7. Future Issuances. Until January 1, 2024 (the “Specified Date”) without the prior written consent of TZE, other than issuances of Ordinary Shares upon any conversions of the Company’s 7.5% first lien senior secured convertible notes due 2027, the Company shall not issue any (a) Ordinary Shares or (b) securities of the Company which are or by their terms will be settled in, convertible into, exchangeable for or otherwise exercisable to acquire Ordinary Shares, including convertible securities, restricted stock units, performance stock units, warrants, rights or options to purchase Ordinary Shares whether or not then in the money (collectively “Other Securities”), in each case, to the extent that such issuance would result in TZE Beneficially Owning less than 25% of the outstanding Ordinary Shares (assuming the settlement, conversion, exchange or exercise of all Other Securities (other than those held by TZE or its Affiliates) that may be settled, converted, exchanged or exercised prior to the Specified Date by their terms).
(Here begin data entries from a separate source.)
(** *** The invariant *)

Lemma assign_output_bound m id : manager_ok m -> (assign_output m id < shard_count m)%nat.
Proof.
  intros Hm. pose proof (mo_placement m Hm) as Hp. unfold assign_output, or_else.
  destruct (pick_shard m (string_bytes id) (seq 0 (placement m)) true) as [i|] eqn:H1;
    [apply pick_shard_spec in H1 as [Hi _]; apply elem_of_seq in Hi; cbn; lia|].
  destruct (pick_shard m (string_bytes id) (seq (placement m) (shard_count m - placement m)) true) as [i|] eqn:H2;
    [apply pick_shard_spec in H2 as [Hi _]; apply elem_of_seq in Hi; cbn; lia|].
  destruct (pick_shard m (string_bytes id) (seq 0 (placement m)) false) as [i|] eqn:H3;
    [apply pick_shard_spec in H3 as [Hi _]; apply elem_of_seq in Hi; cbn; lia|].
  cbn. lia.
Qed.

Lemma sat_u32_id n : 0 <= n < 2 ^ 32 -> sat_u 32 n = n.
Proof. unfold sat_u. lia. Qed.

Lemma manager_new_ok count policy : (1 <= count)%nat -> manager_ok (EgressManager_new count policy).
Proof.
  intros Hc. unfold EgressManager_new. constructor; cbn; rewrite ?length_replicate; auto with lia.
  - intros id d. by rewrite lookup_empty.
  - intros i Hi. rewrite lookup_replicate_2 by done. unfold load, placed_on. cbn. by rewrite map_filter_empty, map_size_empty.
Qed.

Lemma set_output_ok m spec i :
  manager_ok m -> Z.of_nat (size (desired m)) + 1 < 2 ^ 32 -> (i < shard_count m)%nat ->
  (forall d, desired m !! os_id spec = Some d -> d_shard d = i) ->
  manager_ok (set_desired m (<[os_id spec := {| d_spec := spec; d_shard := i |}]> (desired m))
     match desired m !! os_id spec with
     | None => alter (fun n => sat_u 32 (n + 1)) i (shard_outputs m)
     | Some _ => shard_outputs m
     end).
Proof.
  intros Hm Hsz Hi Hsame. destruct Hm as [? ? Ho ? ? Hdes Hload]. constructor; cbn; auto.
  - destruct (desired m !! os_id spec); [done|]. by rewrite length_alter.
  - intros id d. destruct (decide (id = os_id spec)) as [->|Hne].
    + rewrite lookup_insert_eq. by injection 1 as <-.
    + rewrite lookup_insert_ne by done. apply Hdes.
  - intros j Hj. unfold load. cbn [desired set_desired]. pose proof (load_le m j) as Hle.
    rewrite size_placed_insert
      by (destruct (desired m !! os_id spec) as [d|] eqn:Hl; [right; exists d; auto|by left]).
    cbn [d_shard]. destruct (desired m !! os_id spec) as [d|] eqn:Hl.
    + rewrite decide_False by (by intros [? _]). by apply Hload.
    + destruct (decide (i = j)) as [->|Hne].
      * rewrite list_lookup_alter_eq, Hload by done. cbn. rewrite decide_True by done.
        f_equal. rewrite sat_u32_id by (unfold load in *; lia). unfold load. lia.
      * rewrite list_lookup_alter_ne by done. rewrite decide_False by tauto. by apply Hload.
Qed.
8. Effectiveness. This Letter Agreement shall terminate and be of no force and effect if the initial closings of the Proposed Transactions are not consummated by June 15, 2023 and any overallotment option is not consummated by July 15, 2023.

[Signature Pages Follow]

 

3


Please confirm your understanding and agreement with the foregoing by signing and dating the enclosed copy of this Letter Agreement and returning it to us.

 

Very truly yours,
MAXEON SOLAR TECHNOLOGIES, LTD.
By:  

/s/ William Mulligan

Name: William Mulligan
Title: Chief Executive Officer

[Signature Page to Letter Agreement]


Acknowledged and Agreed:

ZHONGHUAN SINGAPORE INVESTMENT AND DEVELOPMENT PTE. LTD.

LOGO

 

By:  

/S/ QIN Shilong

Name: QIN Shilong
Title: Director

[Signature Page to Letter Agreement]


Acknowledged and Agreed:

TOTALENERGIES SOLAR INTL SAS

By:   /s/ Noémie Malige

Name: Noémie Malige

Title: Director General

TOTALENERGIES GAZ & ELECTRICITÉ HOLDINGS SAS

By:

  /s/ Noémie Malige

Name: Noémie Malige

Title: Director General

 

[Signature Page to Letter Agreement]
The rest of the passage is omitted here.